Cash flow from operating activities of $9.8 million in 2012 compares favourably to $9.6 million in 2011. The Company added $5.3 million in new rental assets in the year (22 Wellsites and 14 Dedicated Geo-labs units) representing a 15% increase in fleet size over 2011.

Adjusting for tax loss recognition, 2012 net income of $3.2 million or $0.08 per share showed a $0.7 million decrease from $3.9 million or $0.10 per share in 2011.

Year End Highlights

  • 2012 cash flow from operating activities increased $0.2 million to $9.8 million
  • Net earnings of $3.6 million or $0.09 per share fully diluted
  • EBITDA margin of 47% compared to EBITDA margin of 50% in 2011

Selected Financial Information

                     
Years ended December 31 (all numbers in thousands unless per share)         2012         2011
Revenue         19,833         21,611
Earnings before income taxes         3,147         3,935
Net earnings (loss) from continuing operations         3,620         7,237
Earnings (loss) per share - continuing operations         0.09         0.18
Net loss from discontinued operations         -         -
Loss per share - discontinued operations         -         -
EBITDA (1)         9,229         10,835
EBITDA per share         0.23         0.27
Total assets         41,582         40,910
Total liabilities         17,191         18,635
Dividends paid         1,603         -
                     

Revenue
Winalta's revenue decreased by $1.8 million, a decrease of 8% for 2012 (the "Period") compared to 2011 (the "Comparative Period"). This 8% decrease in revenue year over year is attributable to decreases in utilization and third party revenue.

 
Revenue Drivers 2012 versus 2011                                  
            % Increase         2012         2011
 
Fleet size (# of units)           13%         324         288
Utilization (annual)           (32%)         48%         71%
                                 

Fleet Expansion
Over the past 12 months, the Company has added 22 Wellsite units and 14 Dedicated Geo-Labs.

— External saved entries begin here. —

(* ===== verification/Peers.v ===== *)
(** * Peers: connections to neighbours
    (third_party/ironwood/network/peers.go)

    Framing and dispatch of the messages on one connection ([sendPacket],
    [handler], [_handlePacket] and the [_handle*] methods), the allocation of
    ports to neighbours ([addPeer], [removePeer]) and the keep-alive state
    machine ([peerMonitor]).  A call to the router is the packet handed over;
    [None] is a packet that only resets the monitor. *)

From S2P Require Import Prelude Binary Wire Address Crypto Messages Bloom.

(** The values that implement [wireEncodeable]. *)
Inductive packet (F : Type) :=
| PSigReq (req : routerSigReq)
| PSigRes (r : routerSigRes)
| PAnnounce (ann : routerAnnounce)
| PBloom (b : F)
| PPathLookup (l : pathLookup)
| PPathNotify (n : pathNotify)
| PPathBroken (b : pathBroken)
| PTraffic (tr : traffic).
Arguments PSigReq {F} _.
Arguments PSigRes {F} _.
Arguments PAnnounce {F} _.
Arguments PBloom {F} _.
Arguments PPathLookup {F} _.
Arguments PPathNotify {F} _.
Arguments PPathBroken {F} _.
Arguments PTraffic {F} _.

(** Errors that end the reader: of the protocol, or of reading the connection. *)
Inductive handler_error := ProtoError (e : iw_error) | ReadError.

(** The limit of [int] on a 64-bit platform. *)
Definition max_int : Z := 2 ^ 63 - 1.

Definition checkedPeerMessageSize (size limit : Z) : res iw_error Z :=
  if (limit <? size) || (max_int <? size) then Err ErrOversizedMessage else Ok size.

Section Framing.
Context {F : Type} `{BloomFilter F} `{Ed25519}.

Definition packet_type (p : packet F) : wirePacketType :=
  match p with
  | PSigReq _ => wireProtoSigReq
  | PSigRes _ => wireProtoSigRes
  | PAnnounce _ => wireProtoAnnounce
  | PBloom _ => wireProtoBloomFilter
  | PPathLookup _ => wireProtoPathLookup
  | PPathNotify _ => wireProtoPathNotify
  | PPathBroken _ => wireProtoPathBroken
  | PTraffic _ => wireTraffic
  end.

#[export] Instance packet_encodeable : WireEncodeable (packet F) := {
  wsize p := match p with
    | PSigReq req => routerSigReq_size req
    | PSigRes r => routerSigRes_size r
    | PAnnounce ann => routerAnnounce_size ann
    | PBloom b => bloom_size b
    | PPathLookup l => pathLookup_size l
    | PPathNotify n => pathNotify_size n
    | PPathBroken b => pathBroken_size b
    | PTraffic tr => traffic_size tr
    end;
  wencode out p := match p with
    | PSigReq req => routerSigReq_encode out req
    | PSigRes r => routerSigRes_encode out r
    | PAnnounce ann => routerAnnounce_encode out ann
    | PBloom b => bloom_encode out b
    | PPathLookup l => pathLookup_encode out l
    | PPathNotify n => pathNotify_encode out n
    | PPathBroken b => pathBroken_encode out b
    | PTraffic tr => traffic_encode out tr
    end;
}.

(** [sendPacket]: the bytes written to the connection, or [None] when the
    message is over the limit and is dropped. *)
Definition sendPacket (limit : Z) (p : packet F) : res iw_error (option bytes) :=
  let bufSize := u64 (wsize p + 1) in
  if limit <? bufSize then Ok None
  else
    let writeBuf := AppendUvarint [] bufSize in
    match wireEncode writeBuf (wireType_byte (packet_type p)) p with
    | Ok writeBuf => Ok (Some writeBuf)
    | _ => Panic
    end.

Definition handleSigReq (bs : bytes) : res iw_error (packet F) :=
  req ← routerSigReq_decode bs; Ok (PSigReq req).

Definition handleSigRes (self peerKey bs : bytes) : res iw_error (packet F) :=
  r ← routerSigRes_decode bs;
  ok ← routerSigRes_check r self peerKey;
  if negb ok then Err ErrBadMessage else Ok (PSigRes r).

Definition handleAnnounce (bs : bytes) : res iw_error (packet F) :=
  ann ← routerAnnounce_decode bs;
  ok ← routerAnnounce_check ann;
  if negb ok then Err ErrBadMessage else Ok (PAnnounce ann).

Definition peer_handleBloom (bs : bytes) : res iw_error (packet F) :=
  b ← bloom_decode bs; Ok (PBloom b).

Definition handlePathLookup (bs : bytes) : res iw_error (packet F) :=
  l ← pathLookup_decode bs; Ok (PPathLookup l).

Definition handlePathNotify (bs : bytes) : res iw_error (packet F) :=
  n ← pathNotify_decode bs; Ok (PPathNotify n).

Definition handlePathBroken (bs : bytes) : res iw_error (packet F) :=
  b ← pathBroken_decode bs; Ok (PPathBroken b).

Definition handleTraffic (bs : bytes) : res iw_error (packet F) :=
  tr ← traffic_decode bs; Ok (PTraffic tr).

The Company continues to expand its fleet, maintaining a low average age of equipment which enables it to keep its status as a premium provider of surface rental equipment.

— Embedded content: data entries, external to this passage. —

(* ===== verification/Handshake.v ===== *)
(** * Handshake: the metadata exchange at the start of a connection
    (src/core/version.go)

    The metadata message, its decoder and the confirmation message.  The keyed
    hash is a parameter; [ed25519.Verify] panics on a key of the wrong length,
    as its documentation says, and the model keeps that. *)

From S2P Require Import Prelude Binary Wire Address Crypto Messages.

(** [blake2b.New512(key)] followed by writes and [Sum(nil)]: the hash of the
    concatenated writes, or [None] when the key is rejected. *)
Class Blake2b := { b2_sum512 : bytes → bytes → option bytes }.

Inductive handshake_error :=
| ErrHandshakeInvalidPreamble | ErrHandshakeInvalidLength | ErrHandshakeInvalidPassword
| ErrHandshakeHashFailure | ErrHandshakeIncorrectPassword | ErrHandshakeInvalidSignature
| ErrHandshakeInvalidConfirmation
| ErrRead        (* io.ReadFull failed *)
| ErrRand        (* rand.Read failed *)
| ErrHashKey.    (* blake2b.New512 failed *)

#[export] Instance handshake_error_eq_dec : EqDecision handshake_error.
Proof. solve_decision. Defined.

Record version_metadata := VersionMetadata {
  vm_majorVer : Z;
  vm_minorVer : Z;
  vm_publicKey : bytes;
  vm_priority : Z;
  vm_nonce : bytes;
  vm_capabilities : Z;
  vm_transcriptSignature : bytes;
  vm_wire : bytes;
}.

#[export] Instance version_metadata_eq_dec : EqDecision version_metadata.
Proof. solve_decision. Defined.

Definition ProtocolVersionMajor : Z := 0.
Definition ProtocolVersionMinor : Z := 5.

Definition metaVersionMajor : Z := 0.
Definition metaVersionMinor : Z := 1.
Definition metaPublicKey : Z := 2.
Definition metaPriority : Z := 3.
Definition metaNonce : Z := 4.
Definition metaCapabilities : Z := 5.
Definition metaTranscriptSignature : Z := 6.

Definition capabilityHandshakeConfirmation : Z := 1.

(** "meta", "conf" and the domain separation strings. *)
Definition meta_magic : bytes := [109; 101; 116; 97].
Definition conf_magic : bytes := [99; 111; 110; 102].
Definition handshakeDomain : bytes :=
  [85; 81; 68; 65; 45; 72; 65; 78; 68; 83; 72; 65; 75; 69; 45; 86; 49; 0].
Definition confirmationDomain : bytes :=
  [85; 81; 68; 65; 45; 67; 79; 78; 70; 73; 82; 77; 45; 86; 49; 0].

Definition nonceSize : nat := 32.
Definition confirmationSize : nat := 4 + SignatureSize.

(** The zero value of the struct. *)
Definition version_zero : version_metadata :=
  VersionMetadata 0 0 [] 0 (replicate nonceSize 0) 0 [] [].

Definition version_getBaseMetadata : version_metadata :=
  VersionMetadata ProtocolVersionMajor ProtocolVersionMinor [] 0 (replicate nonceSize 0) 0 [] [].

Definition supportsHandshakeConfirmation (m : version_metadata) : bool :=
  negb (Z.land (vm_capabilities m) capabilityHandshakeConfirmation =? 0).

(** [check]. *)
Definition version_check (m : version_metadata) : bool :=
  if negb (vm_majorVer m =? ProtocolVersionMajor) then false
  else if negb (vm_minorVer m =? ProtocolVersionMinor) then false
  else if negb (len (vm_publicKey m) =? Z.of_nat PublicKeySize) then false
  else if supportsHandshakeConfirmation m && bool_decide (vm_nonce m = replicate (length (vm_nonce m)) 0)
  then false
  else true.

(** [bytes.Compare(a, b) > 0]. *)
Fixpoint bytes_gt (a b : bytes) : bool :=
  match a, b with
  | x :: a, y :: b => if y <? x then true else if x <? y then false else bytes_gt a b
  | _ :: _, [] => true
  | [], _ => false
  end.

(** [binary.BigEndian.AppendUint16]. *)
Definition append16 (bs : bytes) (x : Z) : bytes := bs ++ be_bytes 2 x.

Section Handshake.
Context `{Blake2b} `{Ed25519}.

(** [ed25519.Verify], with its panic on a key of the wrong length. *)
Definition verify (key message sig : bytes) : res handshake_error bool :=
  if negb (len key =? Z.of_nat PublicKeySize) then Panic else Ok (ed_Verify key message sig).

Definition legacyHandshakeHash (password publicKey : bytes) : res handshake_error bytes :=
  or_err ErrHashKey (b2_sum512 password publicKey).

Definition handshakeHash (password payload : bytes) : res handshake_error bytes :=
  or_err ErrHashKey (b2_sum512 password (handshakeDomain ++ payload)).

(** [encode]; [rnd] is what [rand.Read] delivers.  The result is the message
    and the updated metadata. *)
Definition version_encode (m : version_metadata) (rnd : option bytes) (privateKey password : bytes) :
    res handshake_error (bytes * version_metadata) :=
  nonce ← or_err ErrRand rnd;
  let bs := meta_magic in
  let bs := bs ++ [0; 0] in
  let bs := append16 (append16 (append16 bs metaVersionMajor) 2) (vm_majorVer m) in
  let bs := append16 (append16 (append16 bs metaVersionMinor) 2) (vm_minorVer m) in
  let bs := append16 (append16 bs metaPublicKey) (Z.of_nat PublicKeySize) ++ vm_publicKey m in
  let bs := append16 (append16 bs metaPriority) 1 ++ [vm_priority m] in
  let bs := append16 (append16 bs metaNonce) (u16 (len nonce)) ++ nonce in
  let capabilities := capabilityHandshakeConfirmation in
  let bs := append16 (append16 bs metaCapabilities) 4 ++ be_bytes 4 capabilities in
  hash ← handshakeHash password (drop 6 bs);
  let transcriptSignature := ed_Sign privateKey hash in
  let bs := append16 (append16 bs metaTranscriptSignature) (u16 (len transcriptSignature))
              ++ transcriptSignature in
  legacyHash ← legacyHandshakeHash password (vm_publicKey m);
  let bs := bs ++ ed_Sign privateKey legacyHash in
  let bs := take 4 bs ++ be_bytes 2 (u16 (len bs - 6)) ++ drop 6 bs in
  Ok (bs, VersionMetadata (vm_majorVer m) (vm_minorVer m) (vm_publicKey m) (vm_priority m) nonce
            capabilities transcriptSignature bs).

(** The [switch] of the decoder on one field; [signed] is [signedFields]. *)
Definition decode_field (allFields : bytes) (offset : nat) (op : Z) (field : bytes)
    (m : version_metadata) (signed : option bytes) :
    res handshake_error (version_metadata * option bytes) :=
  let '(VersionMetadata maj min pk prio nonce caps tsig wire) := m in
  if op =? metaVersionMajor then
    if negb (len field =? 2) then Err ErrHandshakeInvalidLength
    else Ok (VersionMetadata (be_val field) min pk prio nonce caps tsig wire, signed)
  else if op =? metaVersionMinor then
    if negb (len field =? 2) then Err ErrHandshakeInvalidLength
    else Ok (VersionMetadata maj (be_val field) pk prio nonce caps tsig wire, signed)
  else if op =? metaPublicKey then
    if negb (len field =? Z.of_nat PublicKeySize) then Err ErrHandshakeInvalidLength
    else Ok (VersionMetadata maj min field prio nonce caps tsig wire, signed)
  else if op =? metaPriority then
    if negb (len field =? 1) then Err ErrHandshakeInvalidLength
    else Ok (VersionMetadata maj min pk (nth 0 field 0) nonce caps tsig wire, signed)
  else if op =? metaNonce then
    if negb (len field =? len nonce) then Err ErrHandshakeInvalidLength
    else Ok (VersionMetadata maj min pk prio (copy nonce field) caps tsig wire, signed)
  else if op =? metaCapabilities then
    if negb (len field =? 4) then Err ErrHandshakeInvalidLength
    else Ok (VersionMetadata maj min pk prio nonce (be_val field) tsig wire, signed)
  else if op =? metaTranscriptSignature then
    if negb (len field =? Z.of_nat SignatureSize) || bool_decide (is_Some signed)
    then Err ErrHandshakeInvalidLength
    else Ok (VersionMetadata maj min pk prio nonce caps field wire,
             (* appending no bytes to a nil slice leaves it nil *)
             match take offset allFields with [] => None | fs => Some fs end)
  else Ok (m, signed).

General and Administrative
For the Period, administrative costs were $4.0 million, down from $4.2 million, for the Comparative Period.  The Company has continued to focus on cost controls and reductions occurred in salaries and benefits of $292 thousand; stock based compensation of $118 thousand; professional fees of $101 thousand; and, office rent expense of $111 thousand.  These reductions were offset by an increase of $50 thousand in marketing; additional meals and entertainment expenses of $31 thousand; $22 thousand in administrative expenses; $140 thousand relating to the Sylvan Lake subsidiary company and a one time item cost of $176 thousand relating to the land project in Stony Plain, Alberta.

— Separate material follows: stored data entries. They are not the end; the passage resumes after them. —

Lemma ks_step_ok `{IcmpMarshal} k out k' :
  ks_ok addr subnet k → ks_step k out k' → ks_ok addr subnet k' ∧ Forall (out_ok addr subnet) out.
Proof.
  intros Hk Hstep. destruct Hstep as [k bs k' out r H1|k key k' out i H1|k bs from k' out d H1|k mm mtu|k t|k t].
  - by eapply writePC_ok.
  - by destruct (update_ok _ _ _ _ _ Hk H1) as (? & ? & _).
  - by eapply readPC_step_ok.
  - split; [|done]. destruct Hk. split; simpl; try done.
    destruct (mm <? mtu); [destruct (Z.ltb_spec mm 1280)|destruct (Z.ltb_spec mtu 1280)]; lia.
  - split; [|done]. destruct Hk. by split.
  - split; [|done]. pose proof (run_callback_ok k t Hk) as []. by split.
Qed.
End Invariant.

(** ** Properties *)

Section Properties.
Context `{IcmpMarshal}.

Lemma ks_trace_ok addr subnet k outs k' :
  ks_ok addr subnet k → ks_trace k outs k' → ks_ok addr subnet k' ∧ Forall (out_ok addr subnet) outs.
Proof.
  intros Hk Ht. induction Ht as [k|k out k' outs k'' Hs _ IH]; [done|].
  destruct (ks_step_ok _ _ _ _ _ Hk Hs) as [Hk' Ho]. destruct (IH Hk') as [Hk'' Hos].
  split; [done|]. by apply Forall_app_2.
Qed.

Lemma ks_init_self publicKey k :
  ks_init publicKey = Some k →
  AddrForKey publicKey = Some (ks_address k) ∧ SubnetForKey publicKey = Some (ks_subnet k).
Proof.
  unfold ks_init. destruct (AddrForKey publicKey); simpl; [|done].
  destruct (SubnetForKey publicKey); simpl; [|done]. by intros [= <-].
Qed.

(** C3: keystore_only_reaches_owner.  From the start of a node, through any
    interleaving of packets from the TUN side, packets from the network, path
    notifications, MTU changes and timer callbacks (also callbacks that were
    already waiting when their timer was stopped), every packet that the node
    sends carries the node's own address or subnet as its source and goes to a
    key that owns the packet's destination address or subnet, and every lookup
    is for a valid address or subnet. *)
Theorem keystore_only_reaches_owner publicKey k0 outs k :
  ks_init publicKey = Some k0 → ks_trace k0 outs k →
  Forall (out_ok (ks_address k0) (ks_subnet k0)) outs ∧ ks_ok (ks_address k0) (ks_subnet k0) k.
Proof.
  intros H0 Ht. destruct (ks_trace_ok _ _ _ _ _ (ks_init_ok _ _ H0) Ht) as [Hk Ho]. done.
Qed.

Lemma readPC_step_Some addr subnet k bs from k' out d :
  ks_ok addr subnet k → readPC_step k bs from = (k', out, Some d) →
  d = bs ∧ 40 <= len bs <= ks_mtu k ∧ Z.land (nth 0 bs 0) 0xf0 = 0x60 ∧
  (dst_addr bs = addr ∨ dst_subnet bs = subnet) ∧
  (AddrForKey (copy (replicate PublicKeySize 0) from) = Some (src_addr bs) ∨
   SubnetForKey (copy (replicate PublicKeySize 0) from) = Some (src_subnet bs)).
Proof.
  intros Hk. pose proof (ko_self _ _ _ Hk) as [Ha Hs]. unfold readPC_step.
  destruct (_ =? 0); [done|].
  destruct (Z.eqb_spec (Z.land (nth 0 bs 0) 0xf0) 0x60) as [Hv|]; cbn [negb]; [|done].
  destruct (Z.ltb_spec (len bs) 40); [done|]. destruct (Z.ltb_spec (ks_mtu k) (len bs)).
  { destruct (CreateICMPv6 _ _ _ _) as [packet|]; [|done]. by destruct (writePC k packet) as [[? ?] ?]. }
  destruct (negb _ && negb _) eqn:Hdst; [done|]. apply neither_dec in Hdst. rewrite Ha, Hs in Hdst.
  destruct (update k from) as [[k1 o1] info] eqn:Hu.
  destruct (update_ok _ _ _ _ _ _ _ Hk Hu) as (_ & _ & (_ & Hia & His) & Hkey). rewrite <- Hkey.
  destruct (negb (bool_decide (src_addr bs = _)) && _) eqn:Hsrc; [done|]. apply neither_dec in Hsrc.
  intros [= <- <- <-]. split_and!; try done. rewrite Hia, His.
  destruct Hsrc as [-> | ->]; auto.
Qed.

(** C4: readPC_delivers_authentic.  A packet that reaches the TUN side was sent
    by the key that owns its source address or subnet, is addressed to this
    node, is an IPv6 packet with a full header and respects the MTU; it is
    delivered unchanged.  In between any number of packets were dropped. *)
Theorem readPC_delivers_authentic addr subnet k incoming p k' out n p' rest :
  ks_ok addr subnet k → readPC k incoming p = (k', out, Some (n, p', rest)) →
  ∃ dropped bs from, incoming = dropped ++ (bs, from) :: rest ∧
    p' = copy p bs ∧ n = Z.min (len p) (len bs) ∧ 40 <= len bs ∧ Z.land (nth 0 bs 0) 0xf0 = 0x60 ∧
    (dst_addr bs = addr ∨ dst_subnet bs = subnet) ∧
    (AddrForKey (copy (replicate PublicKeySize 0) from) = Some (src_addr bs) ∨
     SubnetForKey (copy (replicate PublicKeySize 0) from) = Some (src_subnet bs)).
Proof.
  revert k k' out. induction incoming as [|[bs from] incoming IH]; intros k k' out Hk Hr; [done|].
  cbn [readPC] in Hr. destruct (readPC_step k bs from) as [[k1 o1] [d|]] eqn:Hs.
  - destruct (readPC_step_Some _ _ _ _ _ _ _ _ Hk Hs) as (-> & Hl & Hv & Hd & Hsrc).
    injection Hr as <- <- <- <- <-. exists [], bs, from. split_and!; done || lia.
  - destruct (readPC k1 incoming p) as [[k2 o2] r2] eqn:Hr2. injection Hr as <- <- ->.
    destruct (readPC_step_ok _ _ _ _ _ _ _ _ Hk Hs) as [Hk1 _].
    destruct (IH _ _ _ Hk1 Hr2) as (dropped & bs' & from' & -> & Hrest).
    exists ((bs, from) :: dropped), bs', from'. done.
Qed.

Depreciation and Amortization
The increase in depreciation and amortization expense of $227 thousand in the Period reflects the acquisition of $5.7 million of equipment in the trailing 12 months.

Finance Costs
The decrease in finance costs of $1.0 million in the Period was the result of the Company replacing a bridge financing and renegotiating its financing facility with its primary lender to more favourable terms.  The current rate for the operating loan facility is prime plus 1.25% per annum and the revolving term loan facility is prime plus 1.75% per annum.

FOURTH QUARTER RESULTS

REVENUE

Revenues were down by $1.7 million for the three months ending December 31, 2012 from the comparative quarter ended December 31, 2011.  The decrease in revenues can be attributed to a 36% decrease in utilization of Company owned assets along with a comparable decrease in third party related revenues and a reduction in third party camps that the Company marketed during the winter drilling season of 2011.  The decrease in third party related revenue is expected to continue as the company Winalta was sub-renting equipment from has established it own sales team to market their equipment directly.

Administrative Costs
Expenses increased by $129 thousand for the three months ending December 31, 2012 over the same period in 2011.  The Company saw increases in the following areas: $196 thousand in corporate expenses as there was a recovery that occurred in 2011 realized from the Company's restructuring plan; the recovery of professional fees from restructuring of $167 thousand; $16 thousand for the cancelation of a service contract and $18 thousand for the allowance of bad debt.  These increases were offset by a decrease of $267 thousand in profit sharing.

Outlook
The fourth quarter of 2012 resulted in some challenges for the Company due to adverse weather conditions and volatile market conditions relating to gas and oil price fluctuations which impacted drilling activities.  Demand for our services improved over the third quarter 2012 utilization rate however, anticipated activity in the fourth quarter did not materialize to the same degree as expected as customers continued to control spending.  Management continues to monitor these factors as this would impact quarterly results as changing conditions directly impact drilling activities and Company asset utilizations.  The Company continues to be cautiously optimistic in regards to the 2013/2014 winter drilling season as the Company has seen an increase in equipment utilization towards the end of 2012 which has continued into the start of 2013.  This, combined with the continued Western Canadian economic activity in both oil and gas exploration, should continue to provide opportunities for the Company.  The Company believes the economy will continue at the same pace for the foreseeable future, as further supported by Petroleum Services Association of Canada forecast for 2013, which should translate to improved utilization rates for Winalta's equipment.  In conjunction with the expected demand, the Company is continuing to expand its fleet of oilfield Wellsite units and Dedicated Geo-Labs units in order to meet anticipated demand and to maintain a modern fleet of units.  The additions to the fleet will allow the Company to continue to support its customer base in meeting their needs as well as expanding to new customers.  The Company continues to explore other complementary product lines, such as the Integrated Wellsite Systems to support SAGD drilling programs, which the Company believes will generate additional revenues without the seasonal impacts associated with the traditional gas and oil exploration activities.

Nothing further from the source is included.